Heat transfer performance assessment of hybrid nanofluids in a parallel channel under identical pumping power

In the study, a mathematical model of hybrid nanofluids was established with the consideration of nanoparticles migration, which has significant influence on the thermophysical properties of hybrid nanofluids. In order to investigate heat transfer and friction factor characteristics of hybrid nanofluids in a channel, the corresponding governing equations were solved by using the Runge-Kutta-Gill method. A Performance Evaluation Criteria (PEC) was used to assess heat transfer performance of hybrid nanofluids under identical pumping power. Two hybrid nanofluids, which are alumina-titania/water nanofluid and alumina-zirconia/water nanofluid, respectively, were discussed.
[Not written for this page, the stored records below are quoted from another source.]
(** The body of the outer loop, on rule [k1] with value [v1]; a rule that
    is not a dict is left as it is. *)
Definition clean_rule (lora_file_names : pyval) (k1 v1 : pyval) : res (option pyval) :=
  if negb (is_dict v1) then ret (Some v1) else
  dic <- py_get v1 (PStr "dic") (PDict []) ;;
  entries <- (match dic with PDict e => ret e | _ => raise_ AttributeError end) ;;
  dic' <- visit_items (clean_candidate lora_file_names) entries entries ;;
  if negb (truthy (PDict dic')) then ret None else
  v1' <- py_setitem v1 (PStr "dic") (PDict dic') ;;
  ret (Some v1').

(** The pruning pass of [self._clean_weight_lora(ct)] on the table
    [weight_lora], against the asset-name list [lora_file_names]. *)
Definition clean_weight_lora (lora_file_names weight_lora : pyval) : res pyval :=
  if negb (truthy weight_lora) then ret weight_lora else
  match weight_lora with
  | PDict wl => wl' <- visit_items (clean_rule lora_file_names) wl wl ;; ret (PDict wl')
  | _ => raise_ AttributeError
  end.

(** [self._clean_weight_lora(ct)] on the catalog. *)
Definition _clean_weight_lora (td ct : pyval) : res pyval :=
  lora_file_names <- get_nested td [ct; PStr "LoraFileNames"] (PList []) ;;
  weight_lora <- get_nested td [ct; PStr "WeightLora"] (PDict []) ;;
  if negb (truthy weight_lora) then ret td else
  wl' <- clean_weight_lora lora_file_names weight_lora ;;
  set_nested td wl' [ct; PStr "WeightLora"].

(** [self._get_weight_lora(ct, delete)]. *)
Definition _get_weight_lora (td ct weight_lora_file : pyval) (delete : bool) : res pyval :=
  td <- set_nested td (py_or_dict weight_lora_file) [ct; PStr "WeightLora"] ;;
  if delete then _clean_weight_lora td ct else ret td.

(** [dict.update(data)] of [YAMLHandler.merge_yml_files] for a loaded
    document: a mapping, or a list of key/value pairs. *)
Definition dict_update (r : pydict) (data : pyval) : res pydict :=
  match data with
  | PDict d => ret (fold_left (fun acc kv => dset acc (fst kv) (snd kv)) d r)
  | PList l =>
      (fix go (acc : pydict) (l : list pyval) : res pydict :=
         match l with
         | [] => ret acc
         | PList [k; v] :: l' => acc' <- dict_setitem acc k v ;; go acc' l'
         | PStr (String c1 (String c2 EmptyString)) :: l' =>
             acc' <- dict_setitem acc (PStr (String c1 EmptyString))
                                      (PStr (String c2 EmptyString)) ;; go acc' l'
         | PDict [(k, _); (v, _)] :: l' => acc' <- dict_setitem acc k v ;; go acc' l'
         | (PList _ | PStr _ | PDict _) :: _ => raise_ ValueError
         | _ :: _ => raise_ TypeError
         end) r l
  | PStr _ => raise_ ValueError
  | _ => raise_ TypeError
  end.

(** [YAMLHandler.merge_yml_files(path)], given the loaded documents of
    the files [glob] finds, in that order. *)
Fixpoint merge_yml_go (docs : list pyval) (result : pydict) : res pydict :=
  match docs with
  | [] => ret result
  | data :: rest =>
      result' <- (if truthy data then dict_update result data else ret result) ;;
      merge_yml_go rest result'
  end.

Definition merge_yml_files (docs : list pyval) : res pyval :=
  r <- merge_yml_go docs [] ;; ret (PDict r).

(** What [init] reads for one category: the asset files [rglob] finds
    (relative to the configured base directory) and the loaded data files
    ([load_simple] results, [PNone] for a missing file). *)
Record CategoryFiles := mkCategoryFiles {
  checkpoint_files : list string;
  char_files : list string;
  etc_files : list string;
  setup_wildcard_global : pyval;
  setup_wildcard_type : pyval;
  setup_workflow_global : pyval;
  setup_workflow_type : pyval;
  weight_checkpoint_yml : pyval;
  weight_lora_yml : pyval;
  weight_char_yml : pyval;
  checkpoint_ymls : list pyval;
  lora_ymls : list pyval;
  workflow_api_json : pyval
}.

(** [_get_safetensors_*]: store the three views of a scan. *)
Definition set_views (td ct : pyval) (v : Views) (dics_key lists_key names_key : pyval)
  : res pyval :=
  td <- set_nested td (views_dics v) [ct; dics_key] ;;
  td <- set_nested td (views_lists v) [ct; lists_key] ;;
  set_nested td (views_names v) [ct; names_key].

(** [_get_setup_wildcard(ct)] and [_get_setup_workflow(ct)]. *)
Definition get_setup (td ct global typed key : pyval) : res pyval :=
  s <- update_dict (py_or_dict global) (py_or_dict typed) ;;
  set_nested td s [ct; key].

(** The body of [self.init()] for one category [ct]. *)
Definition init_category (config td ct : pyval) (f : CategoryFiles) (delete : bool)
  : res pyval :=
  td <- py_setitem td ct (PDict []) ;;
  let ck := get_file_dict_list (checkpoint_files f) in
  td <- set_views td ct ck (PStr "CheckpointFileDics") (PStr "CheckpointFileLists")
                           (PStr "CheckpointFileNames") ;;
  match file_dics ck, file_lists ck, file_names ck with
  | [], _, _ | _, [], _ | _, _, [] => raise_ FileNotFoundError
  | _, _, _ =>
  td <- set_views td ct (get_file_dict_list (char_files f)) (PStr "CharFileDics")
                  (PStr "CharFileLists") (PStr "CharFileNames") ;;
  td <- set_views td ct (get_file_dict_list (etc_files f)) (PStr "LoraFileDics")
                  (PStr "LoraFileLists") (PStr "LoraFileNames") ;;
  td <- get_setup td ct (setup_wildcard_global f) (setup_wildcard_type f) (PStr "setupWildcard") ;;
  td <- get_setup td ct (setup_workflow_global f) (setup_workflow_type f) (PStr "setupWorkflow") ;;
  td <- _get_weight_checkpoint config td ct (weight_checkpoint_yml f) ;;
  td <- _get_weight_lora td ct (weight_lora_yml f) delete ;;
  td <- _get_weight_char config td ct (weight_char_yml f) ;;
  dcy <- merge_yml_files (checkpoint_ymls f) ;;
  td <- set_nested td dcy [ct; PStr "dicCheckpointYml"] ;;
  dly <- merge_yml_files (lora_ymls f) ;;
  td <- set_nested td dly [ct; PStr "dicLoraYml"] ;;
  if truthy (workflow_api_json f)
  then set_nested td (workflow_api_json f) [ct; PStr "workflow_api"]
  else ret td
  end.
(** The backtracking loop [while i > 0 and j > 0], in the order the pairs
    are appended. *)
Fixpoint backtrack (M : list (list pyfloat)) (i : nat) : nat -> list (nat * nat) :=
  fix inner (j : nat) : list (nat * nat) :=
    match i, j with
    | S i', S j' =>
        (i', j') :: match choose M i j with
                    | Up => backtrack M i' j
                    | Left => inner j'
                    | Diag => backtrack M i' j'
                    end
    | _, _ => []
    end.

(** The body of the [try]. *)
Definition dtw_try (example_features assignment_features : list vector)
  : res Alignment :=
  let n := length example_features in
  let m := length assignment_features in
  dist <- dist_matrix example_features assignment_features ;;
  let M := dtw_matrix m dist in
  let d := cell M n m in
  let max_len := Nat.max n m in
  let nd := fdiv d (Fin (INR (max_len * 10))) in
  Ok {| distance := d;
        normalized_distance := py_min nd (Fin 1);
        path := rev (backtrack M n m);
        alignment_quality := py_max (Fin 0) (fsub (Fin 1) nd) |}.

(** The [except] branch: [(i, int(i * m / n))] for [i] in [range(n)]. *)
Definition dtw_fallback (example_features assignment_features : list vector)
  : Alignment :=
  let n := length example_features in
  let m := length assignment_features in
  {| distance := Fin 0;
     normalized_distance := Fin 0.5;
     path := map (fun i => (i, (i * m / n)%nat)) (seq 0 n);
     alignment_quality := Fin 0.5 |}.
The results clearly indicated that alumina-titania/water nanofluid exhibits higher Nusselt number and lower friction factor than alumina-zirconia/water nanofluid. Moreover, it has been found that with the variation of volume fraction ratio of two single-particle nanofluids, maximum PEC values of alumina-titania/water nanofluid were observed, proving that alumina-titania/water nanofluid has better heat transfer performance than either alumina/water nanofluid or titania/water nanofluid under identical pumping power. The effects of NBT1 variation and NBT2 variation of alumina-titania/water nanofluid on Nusselt number and friction factor were also investigated. It is interesting to note that minimum PEC values were observed under the variation of NBT2 whenNBT1/NBT2 is approximately 6. However, maximum PEC values were observed under the variation of NBT1 when NBT1/NBT2 is approximately 0.5.